● Task brief:
Below are entries. Reproduce exactly the lines between the line holding "(k k' : Key)" and the line holding "by rewrite Hk', !outcome_bind_Ok.", inclusive, and only those.

● The data:
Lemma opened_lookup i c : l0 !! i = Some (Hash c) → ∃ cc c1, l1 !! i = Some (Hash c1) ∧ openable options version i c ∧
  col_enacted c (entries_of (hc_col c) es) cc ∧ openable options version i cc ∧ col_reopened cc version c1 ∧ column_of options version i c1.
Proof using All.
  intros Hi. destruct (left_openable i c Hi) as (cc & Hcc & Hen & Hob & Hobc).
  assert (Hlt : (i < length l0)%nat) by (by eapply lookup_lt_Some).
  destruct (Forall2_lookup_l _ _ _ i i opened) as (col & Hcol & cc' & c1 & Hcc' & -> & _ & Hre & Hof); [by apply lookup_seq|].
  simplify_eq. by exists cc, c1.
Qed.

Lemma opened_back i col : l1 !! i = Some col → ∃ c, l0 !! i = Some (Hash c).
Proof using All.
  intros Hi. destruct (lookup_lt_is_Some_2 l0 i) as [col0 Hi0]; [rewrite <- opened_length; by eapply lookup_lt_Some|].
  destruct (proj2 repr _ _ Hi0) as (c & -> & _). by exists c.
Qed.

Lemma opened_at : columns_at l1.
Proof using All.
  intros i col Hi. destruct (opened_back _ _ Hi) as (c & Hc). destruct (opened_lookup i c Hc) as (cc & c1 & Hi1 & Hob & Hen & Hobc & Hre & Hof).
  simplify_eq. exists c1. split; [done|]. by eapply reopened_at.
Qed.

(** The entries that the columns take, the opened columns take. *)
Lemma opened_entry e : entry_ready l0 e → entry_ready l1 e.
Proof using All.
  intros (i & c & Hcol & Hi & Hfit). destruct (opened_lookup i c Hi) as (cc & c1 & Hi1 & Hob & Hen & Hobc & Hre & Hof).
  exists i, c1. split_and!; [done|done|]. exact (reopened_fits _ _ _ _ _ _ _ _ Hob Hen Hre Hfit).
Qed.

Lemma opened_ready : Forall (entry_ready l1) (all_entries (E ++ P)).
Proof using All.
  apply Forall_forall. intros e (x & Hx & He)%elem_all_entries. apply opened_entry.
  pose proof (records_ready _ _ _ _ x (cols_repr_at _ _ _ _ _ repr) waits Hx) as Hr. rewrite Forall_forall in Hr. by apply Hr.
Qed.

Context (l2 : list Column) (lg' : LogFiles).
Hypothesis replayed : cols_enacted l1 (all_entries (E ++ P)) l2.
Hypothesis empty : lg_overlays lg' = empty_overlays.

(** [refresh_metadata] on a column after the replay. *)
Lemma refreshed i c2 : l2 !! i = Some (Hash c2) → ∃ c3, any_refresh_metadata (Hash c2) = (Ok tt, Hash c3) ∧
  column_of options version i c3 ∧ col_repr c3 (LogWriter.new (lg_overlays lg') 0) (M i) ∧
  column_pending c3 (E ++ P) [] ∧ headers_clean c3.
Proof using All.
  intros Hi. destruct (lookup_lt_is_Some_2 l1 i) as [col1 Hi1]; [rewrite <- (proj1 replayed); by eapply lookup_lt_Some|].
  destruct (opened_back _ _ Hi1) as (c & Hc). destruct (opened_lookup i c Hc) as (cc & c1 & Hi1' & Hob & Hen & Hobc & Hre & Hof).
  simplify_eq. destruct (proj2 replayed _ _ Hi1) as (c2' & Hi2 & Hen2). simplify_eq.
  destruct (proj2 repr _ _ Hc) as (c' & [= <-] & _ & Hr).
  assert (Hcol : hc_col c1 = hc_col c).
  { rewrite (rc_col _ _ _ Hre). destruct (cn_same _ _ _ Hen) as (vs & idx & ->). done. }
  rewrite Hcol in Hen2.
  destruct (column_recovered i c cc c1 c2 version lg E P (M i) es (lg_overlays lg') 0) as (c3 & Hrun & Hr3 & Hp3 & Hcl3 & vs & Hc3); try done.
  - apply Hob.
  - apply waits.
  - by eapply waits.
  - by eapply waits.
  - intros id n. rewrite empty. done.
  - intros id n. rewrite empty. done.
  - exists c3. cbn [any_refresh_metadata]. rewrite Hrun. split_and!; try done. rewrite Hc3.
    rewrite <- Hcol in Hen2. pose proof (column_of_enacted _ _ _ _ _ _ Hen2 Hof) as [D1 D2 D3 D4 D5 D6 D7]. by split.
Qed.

==

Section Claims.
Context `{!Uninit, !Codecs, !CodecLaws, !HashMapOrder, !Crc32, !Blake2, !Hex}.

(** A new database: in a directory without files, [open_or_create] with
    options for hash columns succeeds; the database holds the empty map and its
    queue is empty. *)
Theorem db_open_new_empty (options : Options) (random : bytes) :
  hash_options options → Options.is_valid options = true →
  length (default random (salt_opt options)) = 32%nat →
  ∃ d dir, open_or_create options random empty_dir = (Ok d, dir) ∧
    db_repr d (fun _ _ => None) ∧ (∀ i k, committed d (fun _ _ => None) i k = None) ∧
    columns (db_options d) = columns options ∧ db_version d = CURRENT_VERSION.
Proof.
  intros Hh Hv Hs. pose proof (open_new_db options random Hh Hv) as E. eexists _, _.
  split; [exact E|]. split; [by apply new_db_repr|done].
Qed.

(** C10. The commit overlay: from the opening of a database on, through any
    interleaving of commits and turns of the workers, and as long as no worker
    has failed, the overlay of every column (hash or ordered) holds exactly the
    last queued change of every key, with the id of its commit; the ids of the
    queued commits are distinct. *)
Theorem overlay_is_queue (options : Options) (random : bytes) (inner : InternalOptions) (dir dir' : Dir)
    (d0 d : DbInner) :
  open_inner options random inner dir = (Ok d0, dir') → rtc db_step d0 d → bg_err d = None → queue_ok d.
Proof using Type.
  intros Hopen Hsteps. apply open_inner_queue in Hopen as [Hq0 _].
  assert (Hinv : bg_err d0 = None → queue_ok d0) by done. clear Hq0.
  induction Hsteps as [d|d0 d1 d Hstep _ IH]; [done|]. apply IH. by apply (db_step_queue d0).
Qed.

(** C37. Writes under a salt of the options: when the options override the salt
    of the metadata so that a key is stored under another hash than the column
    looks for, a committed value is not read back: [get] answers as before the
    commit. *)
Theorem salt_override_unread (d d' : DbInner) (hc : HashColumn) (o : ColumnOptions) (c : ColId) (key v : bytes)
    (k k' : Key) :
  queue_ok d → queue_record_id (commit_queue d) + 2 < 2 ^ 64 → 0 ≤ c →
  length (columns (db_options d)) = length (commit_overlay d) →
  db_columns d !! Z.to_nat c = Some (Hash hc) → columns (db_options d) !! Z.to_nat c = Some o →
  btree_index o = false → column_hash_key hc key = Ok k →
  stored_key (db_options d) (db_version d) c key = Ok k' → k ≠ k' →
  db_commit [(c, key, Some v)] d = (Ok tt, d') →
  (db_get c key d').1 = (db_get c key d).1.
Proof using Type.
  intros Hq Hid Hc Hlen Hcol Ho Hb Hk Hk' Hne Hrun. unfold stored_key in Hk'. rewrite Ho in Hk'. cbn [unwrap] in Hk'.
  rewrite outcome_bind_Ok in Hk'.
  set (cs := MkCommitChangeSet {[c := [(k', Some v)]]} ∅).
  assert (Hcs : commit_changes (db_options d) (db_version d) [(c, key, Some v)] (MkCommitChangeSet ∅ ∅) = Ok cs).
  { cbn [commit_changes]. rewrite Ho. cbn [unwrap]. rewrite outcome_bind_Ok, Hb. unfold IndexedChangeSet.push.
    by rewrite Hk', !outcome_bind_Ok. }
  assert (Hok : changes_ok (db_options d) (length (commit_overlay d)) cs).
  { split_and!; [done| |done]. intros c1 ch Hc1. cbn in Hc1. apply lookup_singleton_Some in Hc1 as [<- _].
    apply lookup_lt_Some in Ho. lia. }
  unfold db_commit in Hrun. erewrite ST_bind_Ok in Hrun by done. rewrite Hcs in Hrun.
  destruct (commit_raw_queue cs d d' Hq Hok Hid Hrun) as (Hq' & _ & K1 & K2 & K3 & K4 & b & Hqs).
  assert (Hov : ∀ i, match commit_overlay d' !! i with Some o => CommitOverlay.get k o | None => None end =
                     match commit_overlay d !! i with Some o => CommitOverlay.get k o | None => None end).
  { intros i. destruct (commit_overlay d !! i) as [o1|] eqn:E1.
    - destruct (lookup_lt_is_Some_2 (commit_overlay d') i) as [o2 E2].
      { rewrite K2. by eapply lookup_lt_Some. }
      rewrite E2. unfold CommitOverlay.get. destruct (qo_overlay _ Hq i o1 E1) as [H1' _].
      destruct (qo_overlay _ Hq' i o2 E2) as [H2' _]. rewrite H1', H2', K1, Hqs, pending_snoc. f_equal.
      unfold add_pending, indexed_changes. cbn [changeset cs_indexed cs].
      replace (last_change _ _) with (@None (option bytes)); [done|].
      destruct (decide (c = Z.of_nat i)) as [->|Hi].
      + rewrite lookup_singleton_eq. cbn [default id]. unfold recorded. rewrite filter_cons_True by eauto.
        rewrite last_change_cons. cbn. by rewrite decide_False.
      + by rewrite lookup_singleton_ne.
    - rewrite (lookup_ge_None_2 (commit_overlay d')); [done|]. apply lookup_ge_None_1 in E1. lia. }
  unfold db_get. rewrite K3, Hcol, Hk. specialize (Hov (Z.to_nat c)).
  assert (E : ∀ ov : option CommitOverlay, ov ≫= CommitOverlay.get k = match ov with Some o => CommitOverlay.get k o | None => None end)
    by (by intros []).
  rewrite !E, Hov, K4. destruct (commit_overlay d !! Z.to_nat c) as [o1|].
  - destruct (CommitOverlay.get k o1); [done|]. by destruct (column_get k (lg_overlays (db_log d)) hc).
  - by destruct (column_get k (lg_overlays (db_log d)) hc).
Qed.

* * *

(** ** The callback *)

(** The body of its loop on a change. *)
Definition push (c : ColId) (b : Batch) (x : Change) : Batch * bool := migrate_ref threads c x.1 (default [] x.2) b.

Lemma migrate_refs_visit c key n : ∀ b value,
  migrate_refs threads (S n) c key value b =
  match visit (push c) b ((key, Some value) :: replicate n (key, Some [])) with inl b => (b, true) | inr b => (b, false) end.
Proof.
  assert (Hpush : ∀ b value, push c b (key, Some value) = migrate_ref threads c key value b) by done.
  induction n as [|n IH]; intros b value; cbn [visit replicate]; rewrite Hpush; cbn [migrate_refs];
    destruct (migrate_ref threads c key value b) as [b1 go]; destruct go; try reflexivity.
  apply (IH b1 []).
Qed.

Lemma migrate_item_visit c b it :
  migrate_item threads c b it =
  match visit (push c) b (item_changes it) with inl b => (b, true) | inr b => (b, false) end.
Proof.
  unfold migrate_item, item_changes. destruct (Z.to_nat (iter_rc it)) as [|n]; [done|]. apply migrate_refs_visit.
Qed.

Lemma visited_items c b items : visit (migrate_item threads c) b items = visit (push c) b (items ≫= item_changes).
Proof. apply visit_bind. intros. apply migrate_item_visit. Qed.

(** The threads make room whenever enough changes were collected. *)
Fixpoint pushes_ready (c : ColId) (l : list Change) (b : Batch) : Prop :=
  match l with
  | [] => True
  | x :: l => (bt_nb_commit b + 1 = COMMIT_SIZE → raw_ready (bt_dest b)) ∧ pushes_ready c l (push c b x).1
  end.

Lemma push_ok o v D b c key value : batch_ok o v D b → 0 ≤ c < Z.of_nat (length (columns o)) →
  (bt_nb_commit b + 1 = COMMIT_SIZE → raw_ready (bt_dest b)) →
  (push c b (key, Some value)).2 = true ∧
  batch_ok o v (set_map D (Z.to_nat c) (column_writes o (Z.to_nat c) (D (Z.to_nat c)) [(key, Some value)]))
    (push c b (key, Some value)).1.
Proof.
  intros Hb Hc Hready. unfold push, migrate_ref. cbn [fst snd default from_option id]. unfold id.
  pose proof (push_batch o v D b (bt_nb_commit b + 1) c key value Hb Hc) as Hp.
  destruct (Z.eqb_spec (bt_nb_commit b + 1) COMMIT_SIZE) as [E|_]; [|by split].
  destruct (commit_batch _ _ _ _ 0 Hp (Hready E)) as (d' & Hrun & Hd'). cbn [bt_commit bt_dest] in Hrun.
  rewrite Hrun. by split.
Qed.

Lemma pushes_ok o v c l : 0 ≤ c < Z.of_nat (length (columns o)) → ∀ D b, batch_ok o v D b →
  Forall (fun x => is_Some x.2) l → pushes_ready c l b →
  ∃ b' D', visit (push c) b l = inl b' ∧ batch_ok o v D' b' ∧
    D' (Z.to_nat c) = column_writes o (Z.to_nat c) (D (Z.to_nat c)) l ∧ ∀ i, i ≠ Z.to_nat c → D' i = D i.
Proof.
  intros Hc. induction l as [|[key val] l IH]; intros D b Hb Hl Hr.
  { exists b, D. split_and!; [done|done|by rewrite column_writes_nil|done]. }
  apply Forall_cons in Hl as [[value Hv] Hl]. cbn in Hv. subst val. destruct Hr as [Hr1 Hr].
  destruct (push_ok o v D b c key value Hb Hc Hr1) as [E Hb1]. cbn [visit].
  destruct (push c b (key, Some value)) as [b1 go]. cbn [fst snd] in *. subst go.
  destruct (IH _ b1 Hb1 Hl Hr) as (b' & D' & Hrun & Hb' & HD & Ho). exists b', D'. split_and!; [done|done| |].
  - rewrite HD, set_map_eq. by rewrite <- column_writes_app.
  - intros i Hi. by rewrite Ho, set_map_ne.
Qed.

● Final answer:
    (k k' : Key) :
  queue_ok d → queue_record_id (commit_queue d) + 2 < 2 ^ 64 → 0 ≤ c →
  length (columns (db_options d)) = length (commit_overlay d) →
  db_columns d !! Z.to_nat c = Some (Hash hc) → columns (db_options d) !! Z.to_nat c = Some o →
  btree_index o = false → column_hash_key hc key = Ok k →
  stored_key (db_options d) (db_version d) c key = Ok k' → k ≠ k' →
  db_commit [(c, key, Some v)] d = (Ok tt, d') →
  (db_get c key d').1 = (db_get c key d).1.
Proof using Type.
  intros Hq Hid Hc Hlen Hcol Ho Hb Hk Hk' Hne Hrun. unfold stored_key in Hk'. rewrite Ho in Hk'. cbn [unwrap] in Hk'.
  rewrite outcome_bind_Ok in Hk'.
  set (cs := MkCommitChangeSet {[c := [(k', Some v)]]} ∅).
  assert (Hcs : commit_changes (db_options d) (db_version d) [(c, key, Some v)] (MkCommitChangeSet ∅ ∅) = Ok cs).
  { cbn [commit_changes]. rewrite Ho. cbn [unwrap]. rewrite outcome_bind_Ok, Hb. unfold IndexedChangeSet.push.
    by rewrite Hk', !outcome_bind_Ok. }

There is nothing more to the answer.